Calculating Voltage Across a Capacitor in a Series Circuit

[roam]

Homework Statement

A capacitor of 4.50 × 10³ μF is connected in series with a resistor of 820. kΩ, a perfect switch, and a 19.0 V battery. Initially there is no charge on the capacitor, and the switch is open.
What will the voltage across the capacitor be 4.62 × 10³ s after the switch is closed?

The Attempt at a Solution

First I used the equation for current as a function of time for a capacitor being charged:

I(t)=\frac{\epsilon}{R}e^{-t/RC}

RC= 820000 \times (45 \times 10^{-6}) = 36.9

t/RC= (4.62 \times 10^3)/36.9=125.2, so

\frac{19}{820 \times 10^3} e^{-125.2} = 9.8 \times 10^{-6}

Now I use V=IR to find the voltage:

(9.8 \times 10^{-6}) \times (820000) =8 \times 10^{-54}

But this is the wrong, the correct answer must be 13.6 V. So what's wrong? I appreciate it if anyone could show me how to do this problem...

 

[tiny-tim]

hi roam!

your RC has the wrong power of 10

 

[Dadface]

In addition to the above it seems that you are attempting to calculate the voltage across the resistor(Vr) and not the capacitor(Vc).That's okay if you remember and use the fact that Vc+Vr=19V

 

[collinsmark]

First I used the equation for current as a function of time for a capacitor being charged:

I(t)=\frac{\epsilon}{R}e^{-t/RC}

RC= 820000 \times (45 \times 10^{-6}) = 36.9

For the capacitance, don't you mean 4.5 X 10^-3? (There is already a 10^-6 factor built into the "μ" part of μF)

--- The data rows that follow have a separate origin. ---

Lemma wallet_find_run x w : wallet_find x w = Done (ws_entries w !! x, w).
Proof.
  unfold wallet_find, mbind, M_bind, wallet_begin_at, gets. simpl. set (t := ws_entries w).
  pose proof (elem_of_cursor x t) as Hin. pose proof (cursor_sorted x t) as Hs.
  destruct (cursor hash_le x t) as [|[y v] l] eqn:Hc.
  - destruct (t !! x) as [v|] eqn:Ex; [|done]. destruct (not_elem_of_nil (x, v)). apply Hin. split; [done|lia].
  - destruct (u_eqb_spec y x) as [->|Hne].
    + destruct (proj1 (Hin x v)) as [Ex _]; [by left|]. by rewrite Ex.
    + destruct (t !! x) as [u|] eqn:Ex; [|done]. exfalso.
      destruct (proj1 (Hin y v)) as [_ Hy]; [by left|].
      assert (Hx : (x, u) ∈ (y, v) :: l) by (apply Hin; split; [done|lia]).
      apply elem_of_cons in Hx as [[= ->]|Hx]; [done|]. apply StronglySorted_inv in Hs as [_ Hs].
      rewrite Forall_forall in Hs. specialize (Hs _ Hx). unfold key_lt in Hs. simpl in Hs. lia.
Qed.
Lemma wallet_exists_run x w : wallet_exists x w = Done (bool_decide (is_Some (ws_entries w !! x)), w).
Proof.
  unfold wallet_exists. rewrite (bind_done _ _ _ _ _ (wallet_find_run x w)).
  destruct (ws_entries w !! x); [rewrite bool_decide_true by done|rewrite bool_decide_false by (by intros [? [=]])]; done.
Qed.
Lemma entry_put_run x v w : entry_put_raw x v w = Done (tt, set_entries (<[x := v]> (ws_entries w)) w).
Proof. done. Qed.

(** What is under an account depends on its entry, the seed and the salt. *)
Lemma opened_ext t t' k pub : wv_key (entry t' pub) = wv_key (entry t pub) →
  wv_key (entry t' seed_special) = wv_key (entry t seed_special) → salt_of t' = salt_of t →
  opened t' k pub = opened t k pub.
Proof. intros Ep Es Et. unfold opened, key_type, seed_in, iv_of. by rewrite Ep, Es, Et. Qed.

(** ** A wallet in order

    Its key [k], encrypted under the key [kp] of the password, is in the table
    and in memory. *)
Record sealed w k kp : Prop := {
  se_password : ws_password w ≠ [];
  se_mem : ws_wallet_key_mem w ≠ [];
  se_mem_value : fan_value (ws_wallet_key_mem w) = aes_ctr_encrypt k kp (iv_of (ws_entries w));
  se_stored : wv_key (entry (ws_entries w) wallet_key_special) = fan_value (ws_wallet_key_mem w);
  se_check : checked (ws_entries w) k = true;
  se_version : uval (wv_key (entry (ws_entries w) version_special)) mod 256 = version_current;
  se_special : ∀ x, uval x < special_count → is_Some (ws_entries w !! x);
}.

(** No other key passes the check. *)
Definition check_decides t k : Prop := ∀ k', checked t k' = true → k' = k.

Lemma sealed_key w k kp : sealed w k kp → fan_value (ws_password w) = kp → key_of w = k.
Proof. intros Hs Hp. unfold key_of. rewrite (se_mem_value _ _ _ Hs), Hp. apply aes_decrypt_encrypt. Qed.
Lemma sealed_unlocked w k kp : sealed w k kp → fan_value (ws_password w) = kp → unlocked w = true.
Proof. intros Hs Hp. unfold unlocked. by rewrite (sealed_key _ _ _ Hs Hp), (se_check _ _ _ Hs). Qed.
Lemma unlocked_key w k : check_decides (ws_entries w) k → unlocked w = true → key_of w = k.
Proof. intros Hd Hu. by apply Hd. Qed.

(** An entry of the table changed: what is in order stays so. *)
Definition harmless t x (v : wallet_value) : Prop :=
  special_count ≤ uval x ∨ x = representative_special ∨ x = deterministic_index_special ∨ wv_key v = wv_key (entry t x).
Lemma harmless_special t x v y : harmless t x v → uval y < special_count → y ≠ representative_special →
  y ≠ deterministic_index_special → wv_key (entry (<[x := v]> t) y) = wv_key (entry t y).
Proof.
  intros Hh Hy Hr Hi. rewrite entry_insert. destruct (decide (x = y)) as [->|]; [|done].
  by destruct Hh as [Hge|[->|[->|Hv]]]; [lia|..].
Qed.
Lemma special_keys x : x ∈ [version_special; salt_special; wallet_key_special; check_special; seed_special] →
  uval x < special_count ∧ x ≠ representative_special ∧ x ≠ deterministic_index_special.
Proof.
  intros Hx. assert (Hb : (uval x <? special_count) && negb (u_eqb x representative_special) && negb (u_eqb x deterministic_index_special) = true).
  { repeat (apply elem_of_cons in Hx as [->|Hx]; [reflexivity|]). by apply not_elem_of_nil in Hx. }
  apply andb_true_iff in Hb as [[Hlt Hr]%andb_true_iff Hi]. apply negb_true_iff, u_eqb_false in Hr, Hi.
  split_and!; [lia|done|done].
Qed.

Definition put t x (v : wallet_value) : gmap u256 wallet_value := <[x := v]> t.
Lemma put_special t x v y : harmless t x v →
  y ∈ [version_special; salt_special; wallet_key_special; check_special; seed_special] →
  wv_key (entry (put t x v) y) = wv_key (entry t y).
Proof. intros Hh (?&?&?)%special_keys. by apply harmless_special. Qed.
Lemma put_salt t x v : harmless t x v → salt_of (put t x v) = salt_of t.
Proof. intros Hh. unfold salt_of. apply put_special; [done|set_solver]. Qed.
Lemma put_checked t x v k : harmless t x v → checked (put t x v) k = checked t k.
Proof.
  intros Hh. unfold checked, iv_of. rewrite put_salt by done. rewrite put_special; [done|done|set_solver].
Qed.
Lemma put_decides t x v k : harmless t x v → check_decides t k → check_decides (put t x v) k.
Proof. intros Hh Hd k'. rewrite put_checked by done. apply Hd. Qed.
Lemma put_opened t x v k pub : harmless t x v → x ≠ pub → opened (put t x v) k pub = opened t k pub.
Proof.
  intros Hh Hne. apply opened_ext; [|by apply put_special; [|set_solver]|by apply put_salt].
  unfold put. rewrite entry_insert. by rewrite decide_False.
Qed.
Lemma put_opened_same t x v k : harmless t x v → wv_key v = wv_key (entry t x) → opened (put t x v) k x = opened t k x.
Proof.
  intros Hh Hv. apply opened_ext; [|by apply put_special; [|set_solver]|by apply put_salt].
  unfold put. rewrite entry_insert. by rewrite decide_True.
Qed.
Lemma put_sealed w k kp x v : harmless (ws_entries w) x v → sealed w k kp →
  sealed (set_entries (put (ws_entries w) x v) w) k kp.
Proof.
  intros Hh []. constructor; simpl; try done.
  - unfold iv_of. by rewrite put_salt.
  - rewrite put_special; [done|done|set_solver].
  - by rewrite put_checked.
  - rewrite put_special; [done|done|set_solver].
  - intros y Hy. unfold put. rewrite lookup_insert. destruct (decide (x = y)); [done|by apply se_special0].
Qed.

(** ** Operations *)

Inductive wallet_op : Set :=
| Insert_adhoc (prv : u256)
| Insert_watch (pub : u256)
| Deterministic_insert
| Rekey (password : bytes)
| Attempt_password (password : bytes)
| Work_put (pub : u256) (work : u64)
| Representative_set (representative : u256).

Definition run_op (fuel : nat) (op : wallet_op) : M wallet_store unit :=
  match op with
  | Insert_adhoc prv => insert_adhoc prv;; mret tt
  | Insert_watch pub => insert_watch pub
  | Deterministic_insert => deterministic_insert fuel;; mret tt
  | Rekey password => rekey password;; mret tt
  | Attempt_password password => attempt_password fuel password;; mret tt
  | Work_put pub work => work_put pub work
  | Representative_set representative => representative_set representative
  end.

(** No account inserted or watched is one of the first numbers, where the
    special entries are; the account [pub] is not watched, and a key inserted
    for it has no cipher that reads as an index. *)
Definition safe_op pub w k (op : wallet_op) : Prop :=
  match op with
  | Insert_adhoc prv => special_count ≤ uval (ed25519_publickey prv) ∧
      (ed25519_publickey prv = pub → 2 ^ 64 ≤ uval (aes_ctr_encrypt prv k (iv_of (ws_entries w))))
  | Insert_watch a => special_count ≤ uval a ∧ a ≠ pub
  | _ => True
  end.

Inductive wallet_steps (fuel : nat) pub k : wallet_store → list wallet_op → wallet_store → Prop :=
| wallet_none w : wallet_steps fuel pub k w [] w
| wallet_step w op w1 ops w' : safe_op pub w k op → run_op fuel op w = Done (tt, w1) →
    wallet_steps fuel pub k w1 ops w' → wallet_steps fuel pub k w (op :: ops) w'.

(** What an operation keeps. *)
Record kept pub k op w w' : Prop := {
  ke_sealed : ∀ kp, sealed w k kp → ∃ kp', sealed w' k kp';
  ke_decides : check_decides (ws_entries w) k → check_decides (ws_entries w') k;
  ke_opened : ∀ prv, special_count ≤ uval pub → opened (ws_entries w) k pub = Some prv →
    ∃ prv', opened (ws_entries w') k pub = Some prv' ∧ (prv' = prv ∨ op = Insert_adhoc prv');
}.

Lemma kept_put pub k op w x v : harmless (ws_entries w) x v →
  (∀ prv, x = pub → special_count ≤ uval x → opened (ws_entries w) k x = Some prv →
    ∃ prv', opened (put (ws_entries w) x v) k x = Some prv' ∧ (prv' = prv ∨ op = Insert_adhoc prv')) →
  kept pub k op w (set_entries (put (ws_entries w) x v) w).
Proof.
  intros Hh Hx. constructor.
  - intros kp Hs. exists kp. by apply put_sealed.
  - by apply put_decides.
  - intros prv Hp Ho. destruct (decide (x = pub)) as [->|Hne]; [by apply Hx|].
    exists prv. simpl. rewrite put_opened by done. auto.
Qed.
Lemma kept_refl pub k op w : kept pub k op w w.
Proof. constructor; eauto. Qed.
Lemma kept_trans pub k op w w1 w2 : kept pub k op w w1 → kept pub k op w1 w2 → kept pub k op w w2.
Proof.
  intros [Ha Hb Hc] [Ha' Hb' Hc']. constructor.
  - intros kp Hs. destruct (Ha kp Hs) as [kp1 Hs1]. by apply (Ha' kp1).
  - auto.
  - intros prv Hp Ho. destruct (Hc prv Hp Ho) as (prv1 & Ho1 & Hv1).
    destruct (Hc' prv1 Hp Ho1) as (prv2 & Ho2 & [->|Hv2]); eauto.
Qed.

(** *** Each operation *)

Lemma run_insert_adhoc prv w r w' : insert_adhoc prv w = Done (r, w') → unlocked w = true ∧ r = ed25519_publickey prv ∧
  w' = set_entries (put (ws_entries w) (ed25519_publickey prv)
    (Wallet_value (aes_ctr_encrypt prv (key_of w) (iv_of (ws_entries w))) (U 8 0))) w.
Proof.
  unfold insert_adhoc. rewrite (bind_done _ _ _ _ _ (valid_password_run w)). destruct (unlocked w); [|done].
  by intros [= <- <-].
Qed.
(** A key is read as it was put. *)
Lemma opened_adhoc t k prv : special_count ≤ uval (ed25519_publickey prv) →
  2 ^ 64 ≤ uval (aes_ctr_encrypt prv k (iv_of t)) →
  opened (put t (ed25519_publickey prv) (Wallet_value (aes_ctr_encrypt prv k (iv_of t)) (U 8 0))) k
    (ed25519_publickey prv) = Some prv.
Proof.
  intros Hp Hc. set (c := aes_ctr_encrypt prv k (iv_of t)). set (t' := put t _ _).
  assert (Hv : entry t' (ed25519_publickey prv) = Wallet_value c (U 8 0)).
  { unfold t', put. rewrite entry_insert. by rewrite decide_True. }
  assert (Hz : is_zero c = false) by (apply is_zero_false; intros E; unfold c in E; rewrite E, uval_zero in Hc; lia).
  assert (Hk : key_type (Wallet_value c (U 8 0)) = key_adhoc).
  { unfold key_type. cbn [wv_key]. destruct (Z.ltb_spec (2 ^ 64 - 1) (uval c)); [done|unfold c in *; lia]. }
  unfold opened. rewrite Hv, Hk. cbn [wv_key]. rewrite Hz. cbn.
  assert (Hi : iv_of t' = iv_of t) by (unfold iv_of, t'; by rewrite put_salt by (by left)).
  rewrite Hi. unfold c. by rewrite aes_decrypt_encrypt, u_eqb_refl.
Qed.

t/RC= (4.62 \times 10^3)/36.9=125.2, so

\frac{19}{820 \times 10^3} e^{-125.2} = 9.8 \times 10^{-6}

Now I use V=IR to find the voltage:

(9.8 \times 10^{-6}) \times (820000) =8 \times 10^{-54}

Your time constant is off by a couple orders of magnitude, so you'll have to do the above operation again.

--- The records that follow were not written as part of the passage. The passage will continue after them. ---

(* ===== verification/WalletSeeds.v ===== *)
(** * The seed of a wallet

    A new seed removes the keys derived from the old one; the keys derived
    from it are the same in every wallet. *)

From S2P Require Import Prelude Crypto Numbers Store Messages Node WalletStore StoreLemmas NumberProps BootstrapServer.
From S2P Require Import BootstrapChains WalletProps.

Section seeds.
Context `{NodeConfig, RandomPool, AesCorrect, Argon2, Blake2b, Ed25519}.
Implicit Types (w : wallet_store) (t : gmap u256 wallet_value) (k pub prv seed : u256).

(** ** Clearing *)

(** The entries from a bound on, in order. *)
Definition entries_from (b : Z) t (i : list (u256 * wallet_value)) : Prop :=
  StronglySorted key_lt i ∧ ∀ p, p ∈ i ↔ t !! p.1 = Some p.2 ∧ b ≤ uval p.1.

Lemma entries_from_cursor key t : entries_from (uval key) t (cursor hash_le key t).
Proof. split; [apply cursor_sorted|]. intros [x v]. apply elem_of_cursor. Qed.
Lemma entries_from_unique b t i i' : entries_from b t i → entries_from b t i' → i = i'.
Proof. intros [Hs Hi] [Hs' Hi']. apply sorted_unique; [done|done|]. intros p. by rewrite Hi, Hi'. Qed.
Lemma entries_from_tail b t key v i : entries_from b t ((key, v) :: i) → entries_from (uval key + 1) t i.
Proof.
  intros [[Hs Ha]%StronglySorted_inv Hi]. split; [done|]. intros p. rewrite Forall_forall in Ha. split.
  - intros Hp. specialize (Ha p Hp). unfold key_lt in Ha. simpl in Ha. destruct (proj1 (Hi p)) as [Ht _]; [by right|].
    split; [done|lia].
  - intros [Ht Hle]. assert (Hin : p ∈ (key, v) :: i).
    { apply Hi. split; [done|]. destruct (proj1 (Hi (key, v))) as [_ Hb]; [by left|]. simpl in Hb. lia. }
    apply elem_of_cons in Hin as [->|Hin]; [simpl in Hle; lia|done].
Qed.
Lemma entries_from_delete b t key i : entries_from b t i → uval key < b → entries_from b (delete key t) i.
Proof.
  intros [Hs Hi] Hk. split; [done|]. intros p. rewrite Hi, lookup_delete. destruct (decide (key = p.1)) as [->|]; [|done].
  split; [lia|by intros [? _]].
Qed.

Definition survives (b : Z) (p : u256 * wallet_value) : Prop := uval p.1 < b ∨ key_type p.2 ≠ key_deterministic.
#[export] Instance key_types_eq_dec : EqDecision key_types.
Proof. solve_decision. Defined.
#[export] Instance survives_dec b p : Decision (survives b p).
Proof. unfold survives. apply _. Defined.

Lemma set_entries_id w : set_entries (ws_entries w) w = w.
Proof. by destruct w. Qed.

Lemma clear_loop i fuel b w : entries_from b (ws_entries w) i → (length i < fuel)%nat →
  loop fuel clear_step i w = Done (tt, set_entries (filter (survives b) (ws_entries w)) w).
Proof.
  revert b w fuel. induction i as [|[key v] i IH]; intros b w [|fuel] Hi Hf; simpl in Hf; try lia; rewrite loop_S; simpl.
  - rewrite map_filter_id; [by rewrite set_entries_id|]. intros x v Hx.
    destruct (decide (b ≤ uval x)) as [Hb|]; [|left; simpl; lia].
    destruct (not_elem_of_nil (x, v)). by apply Hi.
  - assert (Hkey : ws_entries w !! key = Some v ∧ b ≤ uval key) by (apply (proj2 Hi (key, v)); by left).
    destruct Hkey as [Hkey Hb]. pose proof (entries_from_tail _ _ _ _ _ Hi) as Hi'.
    assert (Hrest : ∀ x u, ws_entries w !! x = Some u → x ≠ key → uval x < uval key + 1 → uval x < b).
    { intros x u Hx Hne Hlt. destruct (decide (b ≤ uval x)) as [Hge|]; [|lia].
      assert (Hin : (x, u) ∈ (key, v) :: i) by (by apply Hi).
      apply elem_of_cons in Hin as [[= -> _]|Hin]; [done|]. apply Hi' in Hin as [_ Hin]. simpl in Hin. lia. }
    destruct (key_type v) eqn:Ek.
    1-3: simpl; rewrite (IH (uval key + 1)) by (done || lia); do 3 f_equal; apply map_filter_ext; intros x u Hx; unfold survives; simpl;
      destruct (decide (x = key)) as [->|Hne]; [rewrite Hkey in Hx; injection Hx as <-; split; intros _; right; congruence|];
      specialize (Hrest x u Hx Hne); split; (intros [?|?]; [left; lia|by right]).
    + set (w1 := set_entries (delete key (ws_entries w)) w).
      assert (He : wallet_erase key w = Done (tt, w1)).
      { unfold wallet_erase, mbind, M_bind, gets, assert_, modify. by rewrite bool_decide_true by (by exists v). }
      unfold mbind, M_bind. rewrite He. simpl.
      assert (Hcur : cursor hash_le key (delete key (ws_entries w)) = i).
      { apply (entries_from_unique (uval key) (delete key (ws_entries w))); [apply entries_from_cursor|].
        split; [by apply Hi'|]. intros p. rewrite (proj2 Hi' p), lookup_delete.
        destruct (decide (key = p.1)) as [E|Hne]; [rewrite <-E; split; [lia|by intros [? _]]|].
        split; [intros [? ?]; split; [done|lia]|]. intros [Hx Hle]. split; [done|].
        assert (uval key ≠ uval p.1) by (intros E; by apply Hne, uval_inj). lia. }
      rewrite Hcur, (IH (uval key + 1) w1); [|by apply entries_from_delete; [|lia]|lia].
      assert (E : filter (survives (uval key + 1)) (delete key (ws_entries w)) = filter (survives b) (ws_entries w)).
      { apply map_eq. intros x. apply option_eq. intros u.
        rewrite !map_lookup_filter_Some, lookup_delete_Some. unfold survives. simpl. split.
        - intros [[Hne Hx] [Hlt|Hk]]; [|by auto]. split; [done|]. left. by apply (Hrest x u).
        - intros [Hx Hor]. assert (Hne : key ≠ x).
          { intros ->. rewrite Hkey in Hx. injection Hx as <-. destruct Hor; [lia|done]. }
          split; [done|]. destruct Hor as [|]; [left; lia|by right]. }
      change (ws_entries w1) with (delete key (ws_entries w)). by rewrite E.
Qed.

Definition cleared t : gmap u256 wallet_value :=
  put (filter (survives special_count) t) deterministic_index_special (Wallet_value (U 32 0) (U 8 0)).

Lemma run_deterministic_clear fuel w : (size (ws_entries w) < fuel)%nat →
  deterministic_clear fuel w = Done (tt, set_entries (cleared (ws_entries w)) w).
Proof.
  intros Hf. unfold deterministic_clear.
  rewrite (bind_done _ _ w (cursor hash_le (U 32 special_count) (ws_entries w)) w) by done.
  pose proof (length_cursor (U 32 special_count) (ws_entries w)) as Hlen.
  erewrite bind_done; [|eapply clear_loop; [apply entries_from_cursor|exact (Nat.le_lt_trans _ _ _ Hlen Hf)]]. reflexivity.
Qed.

Lemma cleared_special t y : y ∈ [version_special; salt_special; wallet_key_special; check_special; seed_special] →
  wv_key (entry (cleared t) y) = wv_key (entry t y).
Proof.
  intros Hy. unfold cleared. rewrite put_special; [|by right; right; left|done].
  destruct (special_keys y Hy) as [Hlt _]. f_equal. unfold entry. f_equal.
  destruct (t !! y) as [v|] eqn:E; [apply map_lookup_filter_Some; split; [done|by left]|].
  apply map_lookup_filter_None. by left.
Qed.
Lemma cleared_sealed w k kp : sealed w k kp → sealed (set_entries (cleared (ws_entries w)) w) k kp.
Proof.
  intros Hsl. pose proof Hsl as [Hpw Hmem Hval Hsto Hchk Hver Hspec].
  assert (Hsalt : salt_of (cleared (ws_entries w)) = salt_of (ws_entries w)) by (apply cleared_special; set_solver).
  constructor; simpl; try done.
  - unfold iv_of. by rewrite Hsalt.
  - rewrite cleared_special; [done|set_solver].
  - unfold checked, iv_of. rewrite Hsalt, cleared_special; [done|set_solver].
  - rewrite cleared_special; [done|set_solver].
  - intros y Hy. unfold cleared, put. rewrite lookup_insert. destruct (decide _); [done|].
    destruct (Hspec y Hy) as [v Hv]. exists v. apply map_lookup_filter_Some. split; [done|by left].
Qed.
Lemma cleared_absent t a : (∀ v, t !! a = Some v → special_count ≤ uval a ∧ key_type v = key_deterministic) →
  a ≠ deterministic_index_special → cleared t !! a = None.
Proof.
  intros Ha Hne. unfold cleared, put. rewrite lookup_insert_ne by done. apply map_lookup_filter_None.
  destruct (t !! a) as [v|] eqn:E; [right|by left]. intros v' [= <-]. destruct (Ha v eq_refl) as [Hle Hk].
  unfold survives. simpl. intros [|]; [lia|done].
Qed.

Lemma run_seed_set fuel seed w k : (size (ws_entries w) + 1 < fuel)%nat → key_of w = k →
  let t := put (ws_entries w) seed_special (Wallet_value (aes_ctr_encrypt seed k (iv_of (ws_entries w))) (U 8 0)) in
  seed_set fuel seed w = Done (tt, set_entries (cleared t) w).
Proof.
  intros Hf Hk t. unfold seed_set.
  rewrite (bind_done _ _ _ _ _ (wallet_key_run w)), (bind_done _ _ _ _ _ (wallet_salt_run w)), Hk.
  rewrite (bind_done _ _ w tt (set_entries t w)) by done. rewrite run_deterministic_clear; [done|]. simpl. unfold t, put.
  destruct (ws_entries w !! seed_special) eqn:E; [rewrite map_size_insert_Some by eauto|rewrite map_size_insert_None by done]; lia.
Qed.

(** ** Deriving keys *)

(** [n] keys one after the other. *)
Fixpoint insert_many (fuel n : nat) : M wallet_store (list u256) :=
  match n with
  | O => mret []
  | Datatypes.S n => a ← deterministic_insert fuel; l ← insert_many fuel n; mret (a :: l)
  end.

Lemma opened_marker t k seed index a : seed_in t k = seed → special_count ≤ uval a → a = account_at seed index →
  opened (put t a (Wallet_value (marker index) (U 8 0))) k a = Some (deterministic_key seed index).
Proof.
  intros Hs Ha ->. set (a := account_at seed index) in *. set (t' := put t a _).
  assert (Hv : entry t' a = Wallet_value (marker index) (U 8 0)).
  { unfold t', put. rewrite entry_insert. by rewrite decide_True. }
  pose proof (uval_range index) as Hr. change (modulus 4) with (2 ^ 32) in Hr.
  assert (Hm : uval (marker index) = 2 ^ 32 + uval index).
  { unfold marker. rewrite lor_shiftl, Z.mul_1_l by lia. apply uval_U_small. change (modulus 32) with (2 ^ 256). lia. }
  assert (Hz : is_zero (marker index) = false).
  { apply is_zero_false. intros E. rewrite E, uval_zero in Hm. lia. }
  assert (Hk : key_type (Wallet_value (marker index) (U 8 0)) = key_deterministic).
  { unfold key_type. cbn [wv_key]. rewrite Hm. destruct (Z.ltb_spec (2 ^ 64 - 1) (2 ^ 32 + uval index)); [lia|].
    rewrite Z.shiftr_div_pow2 by lia. replace (2 ^ 32 + uval index) with (uval index + 1 * 2 ^ 32) by lia.
    rewrite Z.div_add, Z.div_small by lia. done. }
  unfold opened. rewrite Hv, Hk. cbn [wv_key]. rewrite Hz.
  assert (Hi : U 4 (uval (marker index)) = index).
  { apply uval_inj. rewrite Hm, uval_U. change (modulus 4) with (2 ^ 32).
    replace (2 ^ 32 + uval index) with (uval index + 1 * 2 ^ 32) by lia. rewrite Z.mod_add, Z.mod_small by lia. done. }
  assert (Hseed : seed_in t' k = seed).
  { rewrite <-Hs. unfold seed_in, iv_of, t'. rewrite put_salt by (by left). rewrite put_special; [done|by left|set_solver]. }
  rewrite Hi, Hseed. cbn. by rewrite u_eqb_refl.
Qed.

(** The wallet derives its next key from the seed at an index. *)
Record derives w k kp seed (i : Z) : Prop := {
  dr_sealed : sealed w k kp;
  dr_unlocked : unlocked w = true;
  dr_key : key_of w = k;
  dr_seed : seed_in (ws_entries w) k = seed;
  dr_index : wv_key (entry (ws_entries w) deterministic_index_special) = U 32 i;
}.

But using V = IR gives you the voltage drop across the resistor. In order to find the voltage across the capacitor, you'll need to subtract that from the 19 V supply.

[Edit: Oh my, looks like tiny-tim and Dadface beat me to the answer. I must learn to work/type quicker. ]

 

[vk6kro]

And that V=IR calculation is out by a factor of 10^54. Calculator error.

 

[roam]

It worked. Thanks a lot guys.